Entries taken from a collection:
(** * Guitar chord analysis: pitch model, fretboard model, voicing analyzer

    A shallow embedding of the helper functions of [main.py]
    ([parse_note], [note_to_semitone], [semitone_to_note],
    [get_note_from_string_fret], [get_chord_notes_from_voicing],
    [determine_root_note], [get_fret_positions]) and of the methods of its
    class [GuitarChordAnalyzer], together with the Python primitives they
    rely on, the properties of the specification that concern them, and
    further properties read off the code.

    Modelling conventions.
    - A Python [str] is a [string]: one [ascii] per character, read as a
      code point below 256.  Characters beyond that range are outside the
      model.
    - A Python [int] is a [Z].  The interpreter's optional cap on the length
      of decimal conversions is not modelled.
    - A raising call returns [Raise e]; a returning call returns [Ok v].
    - A fret as it is found in a voicing is a dynamically typed value: an
      [int] or a [str] (a one-character [str] when the voicing itself is a
      [str] that is iterated over). *)

From Stdlib Require Import ZArith Ascii.
From stdpp Require Import base tactics numbers list strings pretty sorting gmap.

Local Open Scope Z_scope.

(** ** Exceptions and fallible computations *)

Inductive exn : Set :=
  | ValueError
  | IndexError.

Inductive result (A : Type) : Type :=
  | Ok (a : A)
  | Raise (e : exn).
Arguments Ok {A} a.
Arguments Raise {A} e.

Global Instance result_ret : MRet result := λ A, @Ok A.
Global Instance result_bind : MBind result := λ A B k m,
  match m with
  | Ok a => k a
  | Raise e => Raise e
  end.

Definition raises {A} (m : result A) : Prop := ∃ e, m = Raise e.

(** ** Python primitives *)

Module Py.

(** Dynamically typed values that occur as frets. *)
Inductive value : Set :=
  | Int (z : Z)
  | Str (s : string).

Global Instance value_eq_dec : EqDecision value.
Proof. solve_decision. Defined.

(** [a == b] on the values above: an [int] never equals a [str]. *)
Definition eqb (a b : value) : bool := bool_decide (a = b).

Definition code (c : ascii) : N := N_of_ascii c.

(** [ch.isdigit()]: the decimal digits and the three superscript digits
    U+00B2, U+00B3 and U+00B9. *)
Definition isdigit (c : ascii) : bool :=
  ((48 <=? code c) && (code c <=? 57) ||
   (code c =? 178) || (code c =? 179) || (code c =? 185))%N.

(** The value [int] gives to a character: decimal digits only. *)
Definition digit_value (c : ascii) : option Z :=
  if ((48 <=? code c) && (code c <=? 57))%N
  then Some (Z.of_N (code c) - 48) else None.

(** White space as [int] sees it: tab, line feed, vertical tab, form feed,
    carriage return, space, and the two non-ASCII blanks U+0085, U+00A0. *)
Definition isspace (c : ascii) : bool :=
  ((9 <=? code c) && (code c <=? 13) ||
   (code c =? 32) || (code c =? 133) || (code c =? 160))%N.

(** What the scanner of [int] has just read. *)
Inductive prev : Set := PNone | PDigit | PUnderscore.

• [Assignment]: Every line of data must be returned unchanged.

• [Response to this task]:
(** * Guitar chord analysis: pitch model, fretboard model, voicing analyzer

    A shallow embedding of the helper functions of [main.py]
    ([parse_note], [note_to_semitone], [semitone_to_note],
    [get_note_from_string_fret], [get_chord_notes_from_voicing],
    [determine_root_note], [get_fret_positions]) and of the methods of its
    class [GuitarChordAnalyzer], together with the Python primitives they
    rely on, the properties of the specification that concern them, and
    further properties read off the code.

    Modelling conventions.
    - A Python [str] is a [string]: one [ascii] per character, read as a
      code point below 256.  Characters beyond that range are outside the
      model.
    - A Python [int] is a [Z].  The interpreter's optional cap on the length
      of decimal conversions is not modelled.
    - A raising call returns [Raise e]; a returning call returns [Ok v].
    - A fret as it is found in a voicing is a dynamically typed value: an
      [int] or a [str] (a one-character [str] when the voicing itself is a
      [str] that is iterated over). *)

From Stdlib Require Import ZArith Ascii.
From stdpp Require Import base tactics numbers list strings pretty sorting gmap.

Local Open Scope Z_scope.

(** ** Exceptions and fallible computations *)

Inductive exn : Set :=
  | ValueError
  | IndexError.

Inductive result (A : Type) : Type :=
  | Ok (a : A)
  | Raise (e : exn).
Arguments Ok {A} a.
Arguments Raise {A} e.

Global Instance result_ret : MRet result := λ A, @Ok A.
Global Instance result_bind : MBind result := λ A B k m,
  match m with
  | Ok a => k a
  | Raise e => Raise e
  end.

Definition raises {A} (m : result A) : Prop := ∃ e, m = Raise e.

(** ** Python primitives *)

Module Py.

(** Dynamically typed values that occur as frets. *)
Inductive value : Set :=
  | Int (z : Z)
  | Str (s : string).

Global Instance value_eq_dec : EqDecision value.
Proof. solve_decision. Defined.

(** [a == b] on the values above: an [int] never equals a [str]. *)
Definition eqb (a b : value) : bool := bool_decide (a = b).

Definition code (c : ascii) : N := N_of_ascii c.

(** [ch.isdigit()]: the decimal digits and the three superscript digits
    U+00B2, U+00B3 and U+00B9. *)
Definition isdigit (c : ascii) : bool :=
  ((48 <=? code c) && (code c <=? 57) ||
   (code c =? 178) || (code c =? 179) || (code c =? 185))%N.

(** The value [int] gives to a character: decimal digits only. *)
Definition digit_value (c : ascii) : option Z :=
  if ((48 <=? code c) && (code c <=? 57))%N
  then Some (Z.of_N (code c) - 48) else None.

(** White space as [int] sees it: tab, line feed, vertical tab, form feed,
    carriage return, space, and the two non-ASCII blanks U+0085, U+00A0. *)
Definition isspace (c : ascii) : bool :=
  ((9 <=? code c) && (code c <=? 13) ||
   (code c =? 32) || (code c =? 133) || (code c =? 160))%N.

(** What the scanner of [int] has just read. *)
Inductive prev : Set := PNone | PDigit | PUnderscore.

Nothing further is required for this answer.